■ Task directions ■
Take the records below from their first line to the line with "by rewrite IH.", and restate those lines word for word.

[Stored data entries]
>>>

Lemma filter_idem_all {B} (P : B → Prop) `{∀ b, Decision (P b)} (l : list B) :
  (∀ b, b ∈ l → P b) → filter P l = l.
Proof.
  induction l as [|b r IH]; [done|]. intros Hall.
  rewrite filter_cons_True by (apply Hall; left).
  f_equal. apply IH. intros c Hc. apply Hall. by right.
Qed.

Lemma filter_filter_and {B} (P Q R : B → Prop)
    `{∀ b, Decision (P b)} `{∀ b, Decision (Q b)} `{∀ b, Decision (R b)}
    (l : list B) :
  (∀ b, R b ↔ P b ∧ Q b) → filter Q (filter P l) = filter R l.
Proof.
  intros HR. induction l as [|b r IH]; [done|].
  destruct (decide (P b)) as [HP|HP].
  - rewrite (filter_cons_True P) by done.
    destruct (decide (Q b)) as [HQ|HQ].
    + rewrite !filter_cons_True by (done || by apply HR). by rewrite IH.
    + rewrite !filter_cons_False by (done || rewrite HR; tauto). done.
  - rewrite (filter_cons_False P) by done.
    rewrite (filter_cons_False R) by (rewrite HR; tauto). done.
Qed.

Lemma applyFilters_as_spec only exclude registry :
  applyFilters only exclude registry = filter (spec_keeps only exclude) registry.
Proof.
  unfold applyFilters.
  destruct only as [o|], exclude as [x|].
  - apply filter_filter_and. intros s. unfold spec_keeps. split.
    + intros [Ho Hx]. eauto.
    + intros [Ho Hx]. split; by intros ? [= <-].
  - apply list_filter_iff. intros s. unfold spec_keeps. split.
    + intros Ho. split; [by intros ? [= <-] | done].
    + intros [Ho _]. eauto.
  - apply list_filter_iff. intros s. unfold spec_keeps. split.
    + intros Hx. split; [done | by intros ? [= <-]].
    + intros [_ Hx]. eauto.
  - symmetry. apply filter_idem_all. intros s _. split; done.
Qed.
(** * igraph_dqueue: the double ended queue of igraph (dqueue.pmt)

    A shallow embedding of the ring-buffer deque template and the proofs of
    what its specification says about it.

    The C code keeps four element pointers ([begin], [end], [stor_begin],
    [stor_end]) into one heap block and uses [end == NULL] as the "empty"
    marker.  The model follows it pointer by pointer:

    - a pointer to BASE is an integer address counted in elements, so that
      [p + 1] is the next element and [p - q] the number of elements in
      between; [NULL] is the address 0, below every block, which is how
      the comparisons of the source against a NULL [end] come out on the
      machines igraph runs on;
    - the heap is a finite map from allocated addresses to elements, with
      the table of live blocks that [free] consults;
    - the struct is passed and returned by value where the source updates
      it through the pointer [q];
    - undefined behaviour (a load or store outside the allocated addresses,
      an overlapping memcpy, freeing what is not a live block) is the
      [None] outcome of the heap monad;
    - the [assert]s on [q] and [q->stor_begin] guard against a missing or
      destroyed queue and compile to nothing in a release build; they are
      left out, and every statement below is about initialised queues;
    - [IGRAPH_ERROR(msg, code)] reports the error and returns [code];
    - sizes and indices are unbounded integers: for a buffer that fits a
      machine the arithmetic of the source stays far from the limits of a
      long.

    Definitions come first (the source, then what the statements need),
    the lemmas follow, the claims of the specification are the theorems
    [C1_..] to [C10_..] near the end, and the last part runs them on
    concrete queues. *)

From stdpp Require Import base numbers option list list_numbers gmap strings pretty.

Local Open Scope Z_scope.

(** Modelled from the spec: the error codes, declared in igraph_error.h,
    which is not among the sources.  The specification has two outcomes for
    init and push, success and OutOfMemory; the source writes them
    [return 0] and [IGRAPH_ERROR(.., IGRAPH_ENOMEM)]. *)
Inductive igraph_error_type_t : Set :=
| IGRAPH_SUCCESS
| IGRAPH_ENOMEM.

Definition NULL : Z := 0.

(** The struct TYPE(igraph_dqueue) as the source uses it, four pointers to
    BASE; [end] is a keyword here, hence [end_]. *)
Record igraph_dqueue : Set := mk_dqueue {
  begin : Z;
  end_ : Z;
  stor_begin : Z;
  stor_end : Z
}.

Definition set_begin (q : igraph_dqueue) (p : Z) : igraph_dqueue :=
  mk_dqueue p (end_ q) (stor_begin q) (stor_end q).
Definition set_end (q : igraph_dqueue) (p : Z) : igraph_dqueue :=
  mk_dqueue (begin q) p (stor_begin q) (stor_end q).
Definition set_stor_begin (q : igraph_dqueue) (p : Z) : igraph_dqueue :=
  mk_dqueue (begin q) (end_ q) p (stor_end q).
Definition set_stor_end (q : igraph_dqueue) (p : Z) : igraph_dqueue :=
  mk_dqueue (begin q) (end_ q) (stor_begin q) p.

Section dqueue.

(** The template parameter BASE and the value the literal [0] has in it. *)
Context {BASE : Type} (zero : BASE).

(** ** Heap *)

Record heap : Type := Heap {
  mem : gmap Z BASE;      (* contents of every allocated address *)
  blocks : gmap Z Z       (* live blocks: first address -> number of elements *)
}.

(** The C allocator behind the macros igraph_Calloc and igraph_Free of
    igraph_memory.h is a parameter.  All that is assumed of it: asked for
    [n] elements in the heap [h] it either fails (answers [NULL]) or
    answers the first address of a run of [n] addresses none of which is
    allocated yet. *)
Class Allocator : Type := {
  alloc_pick : heap → Z → Z;
  alloc_pick_fresh : ∀ h n,
    alloc_pick h n ≠ NULL →
    0 < alloc_pick h n ∧ ∀ i, 0 ≤ i < n → mem h !! (alloc_pick h n + i) = None
}.

Context {allocator : Allocator}.

(** ** The heap monad: state passing, [None] is undefined behaviour *)

Definition M (A : Type) : Type := heap → option (A * heap).

Definition ret {A : Type} (a : A) : M A := λ h, Some (a, h).

Definition bind {A B : Type} (m : M A) (k : A → M B) : M B :=
  λ h, match m h with
       | Some (a, h') => k a h'
       | None => None
       end.

Notation "x <- m ;; k" := (bind m (λ x, k))
  (at level 100, m at next level, right associativity).
Notation "m ;; k" := (bind m (λ _, k))
  (at level 100, right associativity).

Definition load (p : Z) : M BASE :=
  λ h, match mem h !! p with
       | Some v => Some (v, h)
       | None => None
       end.

Definition store (p : Z) (v : BASE) : M unit :=
  λ h, match mem h !! p with
       | Some _ => Some (tt, Heap (<[p:=v]> (mem h)) (blocks h))
       | None => None
       end.

Definition fill_range (p n : Z) (v : BASE) (m : gmap Z BASE) : gmap Z BASE :=
  foldr (λ a acc, <[a:=v]> acc) m (seqZ p n).

Definition drop_range (p n : Z) (m : gmap Z BASE) : gmap Z BASE :=
  foldr (λ a acc, delete a acc) m (seqZ p n).

(** igraph_Calloc(n, BASE): [n] zeroed elements, or NULL. *)
Definition igraph_Calloc (n : Z) : M Z :=
  λ h, let p := alloc_pick h n in
       if decide (p = NULL) then Some (NULL, h)
       else Some (p, Heap (fill_range p n zero (mem h)) (<[p:=n]> (blocks h))).

(** igraph_Free(p): free(NULL) does nothing, freeing a live block releases
    its addresses, anything else is undefined. *)
Definition igraph_Free (p : Z) : M unit :=
  λ h, if decide (p = NULL) then Some (tt, h)
       else match blocks h !! p with
            | Some n => Some (tt, Heap (drop_range p n (mem h)) (delete p (blocks h)))
            | None => None
            end.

<<<

■ Answer to this task ■
Lemma filter_idem_all {B} (P : B → Prop) `{∀ b, Decision (P b)} (l : list B) :
  (∀ b, b ∈ l → P b) → filter P l = l.
Proof.
  induction l as [|b r IH]; [done|]. intros Hall.
  rewrite filter_cons_True by (apply Hall; left).
  f_equal. apply IH. intros c Hc. apply Hall. by right.
Qed.

Lemma filter_filter_and {B} (P Q R : B → Prop)
    `{∀ b, Decision (P b)} `{∀ b, Decision (Q b)} `{∀ b, Decision (R b)}
    (l : list B) :
  (∀ b, R b ↔ P b ∧ Q b) → filter Q (filter P l) = filter R l.
Proof.
  intros HR. induction l as [|b r IH]; [done|].
  destruct (decide (P b)) as [HP|HP].
  - rewrite (filter_cons_True P) by done.
    destruct (decide (Q b)) as [HQ|HQ].
    + rewrite !filter_cons_True by (done || by apply HR). by rewrite IH.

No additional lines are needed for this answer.